Thyroid hormone T3 is essential for normal skeletal growth and development. Excess T3, especially in adult individuals, can lead to bone loss and increased susceptibility to fractures. Data from our laboratory showed that in vitro systems, T3 increases the local production of both a critical bone growth factor, insulin-like growth factor-I. It also potentiated interleukin-1 IL-1 stimulated production of a cytokine with significant importance for osteoclastogenesis, interleukin-6 IL-6. The current studies were undertaken to determine whether these local factors are important in the effects of T3 to stimulate osteoblast proliferation and to generate bone-phenotypic proteins, i.e., alkaline phosphatase, osteocalcin, collagen and in the effects of T3 to stimulate bone resorption.
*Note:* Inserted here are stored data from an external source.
(** * Properties *)

(** ** The rate limiter *)

Lemma clean_old_requests_alt cfg now l :
  clean_old_requests cfg now l =
  filter (λ t, (now - inject_Z (RATE_LIMIT_PERIOD cfg) < t)%Q) l.
Proof.
  unfold clean_old_requests. apply list_filter_iff. intros t. split; intros H; lra.
Qed.

(** The two lookups, the assignment and the in-place append of
    [check_rate_limit] collapse to one update of the key's record. *)
Lemma check_rate_limit_unfold cfg now k (s : Store) :
  check_rate_limit cfg now k s =
  let kept := clean_old_requests cfg now (record s k) in
  if decide (RATE_LIMIT_REQUESTS cfg ≤ Z.of_nat (length kept))
  then (Return false, <[k := kept]> s)
  else (Return true, <[k := kept ++ [now]]> s).
Proof.
  unfold check_rate_limit, record, bind, getitem, setitem, append_at, modify, ret.
  destruct (s !! k) as [l|] eqn:Hk; simpl.
  - rewrite lookup_insert_eq. case_decide; [done|].
    rewrite lookup_insert_eq, alter_insert_eq. done.
  - change (clean_old_requests cfg now []) with (@nil Q).
    rewrite insert_insert_eq, lookup_insert_eq. simpl. case_decide; [done|].
    rewrite lookup_insert_eq, alter_insert_eq. done.
Qed.

Lemma limiter_step_unfold cfg now k (s : Store) :
  limiter_step cfg (now, k) s =
  let kept := clean_old_requests cfg now (record s k) in
  if decide (RATE_LIMIT_REQUESTS cfg ≤ Z.of_nat (length kept))
  then (false, <[k := kept]> s)
  else (true, <[k := kept ++ [now]]> s).
Proof.
  unfold limiter_step. simpl. rewrite check_rate_limit_unfold. simpl.
  case_decide; done.
Qed.

Lemma record_insert_eq (s : Store) k l : record (<[k := l]> s) k = l.
Proof. unfold record. by rewrite lookup_insert_eq. Qed.

Lemma record_insert_ne (s : Store) k k' l : k ≠ k' → record (<[k := l]> s) k' = record s k'.
Proof. intros. unfold record. by rewrite lookup_insert_ne. Qed.

(** The record of the called key after a call. *)
Lemma record_step_eq cfg now k (s : Store) :
  record (limiter_step cfg (now, k) s).2 k =
  clean_old_requests cfg now (record s k)
  ++ (if (limiter_step cfg (now, k) s).1 then [now] else []).
Proof.
  rewrite limiter_step_unfold. simpl. case_decide; simpl.
  - by rewrite record_insert_eq, app_nil_r.
  - by rewrite record_insert_eq.
Qed.

Lemma record_step_ne cfg now k k' (s : Store) :
  k ≠ k' → record (limiter_step cfg (now, k) s).2 k' = record s k'.
Proof.
  intros. rewrite limiter_step_unfold. simpl.
  case_decide; simpl; by rewrite record_insert_ne.
Qed.

(** *** Keys are inserted and never removed *)

Lemma step_keeps_keys cfg call (s : Store) k' :
  is_Some (s !! k') → is_Some ((limiter_step cfg call s).2 !! k').
Proof.
  destruct call as [now k]. intros Hk'. rewrite limiter_step_unfold. simpl.
  case_decide; simpl; rewrite lookup_insert_is_Some; destruct (decide (k = k')); auto.
Qed.

Lemma step_inserts_key cfg now k (s : Store) :
  is_Some ((limiter_step cfg (now, k) s).2 !! k).
Proof.
  rewrite limiter_step_unfold. simpl.
  case_decide; simpl; rewrite lookup_insert_eq; eauto.
Qed.

Lemma run_keeps_keys cfg calls (s : Store) k :
  is_Some (s !! k) → is_Some (run_calls cfg calls s !! k).
Proof.
  revert s. induction calls as [|call rest IH]; intros s Hk; simpl; [done|].
  apply IH. by apply step_keeps_keys.
Qed.

Lemma run_inserts_keys cfg calls (s : Store) now k :
  (now, k) ∈ calls → is_Some (run_calls cfg calls s !! k).
Proof.
  revert s. induction calls as [|call rest IH]; intros s Hin; simpl.
  - by apply elem_of_nil in Hin.
  - apply elem_of_cons in Hin as [<- | Hin].
    + apply run_keeps_keys, step_inserts_key.
    + by apply IH.
Qed.

(** *** The length of every record is bounded *)

Lemma bounded_record B (s : Store) k :
  0 ≤ B → bounded B s → Z.of_nat (length (record s k)) ≤ B.
Proof.
  intros HB Hs. unfold record. destruct (s !! k) as [l|] eqn:Hk; simpl.
  - by apply (Hs k).
  - done.
Qed.

Lemma length_clean_old_requests cfg now l :
  (length (clean_old_requests cfg now l) ≤ length l)%nat.
Proof. apply length_filter. Qed.

Lemma step_bounded cfg B call (s : Store) :
  0 ≤ B → RATE_LIMIT_REQUESTS cfg ≤ B →
  bounded B s → bounded B (limiter_step cfg call s).2.
Proof.
  destruct call as [now k]. intros HB HN Hs k' l.
  rewrite limiter_step_unfold. simpl.
  pose proof (bounded_record B s k HB Hs) as Hrec.
  pose proof (length_clean_old_requests cfg now (record s k)) as Hlen.
  case_decide as Hfull; simpl; rewrite lookup_insert;
    case_decide as Hkk; try (by apply Hs); intros [= <-].
  - lia.
  - rewrite length_app. simpl. lia.
Qed.

Lemma run_bounded cfg B calls (s : Store) :
  0 ≤ B → RATE_LIMIT_REQUESTS cfg ≤ B →
  bounded B s → bounded B (run_calls cfg calls s).
Proof.
  intros HB HN. revert s.
  induction calls as [|call rest IH]; intros s Hs; simpl; [done|].
  apply IH. by apply step_bounded.
Qed.

Lemma bounded_empty B : bounded B (∅ : Store).
Proof. intros k l Hk. by rewrite lookup_empty in Hk. Qed.

(** *** Counting the requests inside the window *)

Lemma clean_clean cfg now t l :
  (t <= now)%Q →
  clean_old_requests cfg now (clean_old_requests cfg t l) = clean_old_requests cfg now l.
Proof.
  intros Ht. unfold clean_old_requests. apply list_filter_filter_l.
  intros x Hx. lra.
Qed.

Lemma clean_app cfg now l1 l2 :
  clean_old_requests cfg now (l1 ++ l2) =
  clean_old_requests cfg now l1 ++ clean_old_requests cfg now l2.
Proof. apply filter_app. Qed.

Lemma clean_singleton cfg now t :
  clean_old_requests cfg now [t] =
  if bool_decide (now - t < inject_Z (RATE_LIMIT_PERIOD cfg))%Q then [t] else [].
Proof.
  unfold clean_old_requests. rewrite filter_cons, filter_nil.
  case_bool_decide; case_decide; done.
Qed.

Lemma window_count_step cfg k now call (s : Store) :
  (call.1 <= now)%Q →
  length (clean_old_requests cfg now (record (limiter_step cfg call s).2 k)) =
  (length (clean_old_requests cfg now (record s k))
   + granted_in_window cfg k now [call] s)%nat.
Proof.
  destruct call as [t k']. simpl. intros Ht.
  destruct (decide (k' = k)) as [-> | Hne].
  - rewrite record_step_eq, clean_app, length_app.
    rewrite (clean_clean cfg now t _ Ht).
    rewrite (bool_decide_eq_true_2 (k = k)) by done.
    destruct (limiter_step cfg (t, k) s).1; simpl.
    + rewrite clean_singleton. case_bool_decide; simpl; lia.
    + lia.
  - rewrite record_step_ne by done.
    rewrite (bool_decide_eq_false_2 (k' = k)) by done.
    rewrite andb_false_r. simpl. lia.
Qed.

Lemma window_count cfg k now calls (s : Store) :
  Forall (λ call, (call.1 <= now)%Q) calls →
  length (clean_old_requests cfg now (record (run_calls cfg calls s) k)) =
  (length (clean_old_requests cfg now (record s k))
   + granted_in_window cfg k now calls s)%nat.
Proof.
  intros Hcalls. revert s.
  induction Hcalls as [|call rest Hcall Hrest IH]; intros s.
  - simpl. lia.
  - cbn [run_calls granted_in_window]. rewrite IH.
    rewrite (window_count_step cfg k now call s Hcall).
    cbn [granted_in_window]. lia.
Qed.

(** *** The claims about the limiter *)

(** With the default capacity of 100 requests per 60 seconds: after 100
    granted requests at clock reading 0, a request at 59 is denied and a
    request at 60 is granted. *)
Example default_capacity_101st_denied :
  let s := run_calls default_config (replicate 100 (0%Q, "10.0.0.1")) ∅ in
  length (record s "10.0.0.1") = 100%nat ∧
  (check_rate_limit default_config 59 "10.0.0.1" s).1 = Return false ∧
  (check_rate_limit default_config 60 "10.0.0.1" s).1 = Return true.
Proof. vm_compute. repeat split. Qed.

(** C2. Sliding window. (1) Denial: take any store and any sequence of
    calls made up to the clock reading [now]; if at least
    [RATE_LIMIT_REQUESTS] of them were calls for key [k] that were granted
    less than [RATE_LIMIT_PERIOD] before [now], the next call for [k] at
    [now] returns [False]. (2) Resumption: in any store the limiter reaches
    from the empty one, once a recorded (granted) request time of [k], in
    particular the oldest, is [RATE_LIMIT_PERIOD] or more before [now], the
    call for [k] at [now] returns [True]. *)
Theorem C2_sliding_window (cfg : Config) :
  (∀ (s : Store) (calls : list (Q * string)) (k : string) (now : Q),
     Forall (λ call, (call.1 <= now)%Q) calls →
     RATE_LIMIT_REQUESTS cfg ≤ Z.of_nat (granted_in_window cfg k now calls s) →
     (check_rate_limit cfg now k (run_calls cfg calls s)).1 = Return false)
  ∧
  (∀ (calls : list (Q * string)) (k : string) (now t : Q),
     t ∈ record (run_calls cfg calls ∅) k →
     (inject_Z (RATE_LIMIT_PERIOD cfg) <= now - t)%Q →
     (check_rate_limit cfg now k (run_calls cfg calls ∅)).1 = Return true).
Proof.
  split.
  - intros s calls k now Hcalls Hgranted.
    rewrite check_rate_limit_unfold. simpl.
    rewrite (window_count cfg k now calls s Hcalls).
    rewrite decide_True; [done | lia].
  - intros calls k now t Hin Hold.
    set (s := run_calls cfg calls ∅) in *.
    assert (Hb : bounded (Z.max 0 (RATE_LIMIT_REQUESTS cfg)) s).
    { apply run_bounded; [lia | lia | apply bounded_empty]. }
    pose proof (bounded_record _ s k (Z.le_max_l 0 _) Hb) as Hrec.
    assert (Hlt : (length (clean_old_requests cfg now (record s k))
                   < length (record s k))%nat).
    { apply (length_filter_lt _ _ t); [done | by apply Qle_not_lt]. }
    rewrite check_rate_limit_unfold. simpl.
    rewrite decide_False; [done | lia].
Qed.

(** Two granted requests within the minute, a third one denied, and a
    request granted again sixty seconds after the first. *)
Lemma C2_sliding_window_witness :
  (check_rate_limit two_per_minute 20 "10.0.0.1"
     (run_calls two_per_minute [(0%Q, "10.0.0.1"); (10%Q, "10.0.0.1")] ∅)).1
  = Return false
  ∧
  (check_rate_limit two_per_minute 60 "10.0.0.1"
     (run_calls two_per_minute [(0%Q, "10.0.0.1"); (10%Q, "10.0.0.1")] ∅)).1
  = Return true.
Proof.
  destruct (C2_sliding_window two_per_minute) as [Hdeny Hresume]. split.
  - apply Hdeny.
    + repeat constructor; simpl; unfold Qle; simpl; lia.
    + vm_compute. discriminate.
  - apply (Hresume _ _ _ 0%Q).
    + vm_compute. apply list_elem_of_here.
    + unfold Qle. simpl. lia.
Defined.

(** C7, as the code has it. A call of [check_rate_limit] for key [k] at
    clock reading [now] keeps of the key's record exactly the request times
    [t] with [now - RATE_LIMIT_PERIOD < t], in their order: a time that is
    [RATE_LIMIT_PERIOD] old or older is removed. If at least
    [RATE_LIMIT_REQUESTS] times are kept it stores them and returns [False]
    without appending; otherwise it stores them followed by [now] and
    returns [True]. *)
Theorem C7_prune_then_decide (cfg : Config) (s : Store) (k : string) (now : Q) :
  let kept := filter (λ t, (now - inject_Z (RATE_LIMIT_PERIOD cfg) < t)%Q) (record s k) in
  check_rate_limit cfg now k s =
  if decide (RATE_LIMIT_REQUESTS cfg ≤ Z.of_nat (length kept))
  then (Return false, <[k := kept]> s)
  else (Return true, <[k := kept ++ [now]]> s).
Proof.
  simpl. rewrite check_rate_limit_unfold. simpl.
  by rewrite clean_old_requests_alt.
Qed.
The data obtained supports these conclusions, as antibody, antisense or antagonist peptide to the IGF-I receptor inhibited the anabolic effects of T3 and antibody to the IL-6 receptor inhibited the bone resorbing effect of T3. Also, studies were undertaken to investigate the mechanisms by which T3 stimulates the production of insulin-like growth factor-I and interleukin-6. IL-i increased IL-6 mRNA and IL-6 promoter construct expression, and in some studies T3 had small stimulatory effects and enhanced the response to IL-i. The studies on the mechanism of the thyroid effect on IGF-I synthesis have not yet provided any conclusive results and are still ongoing.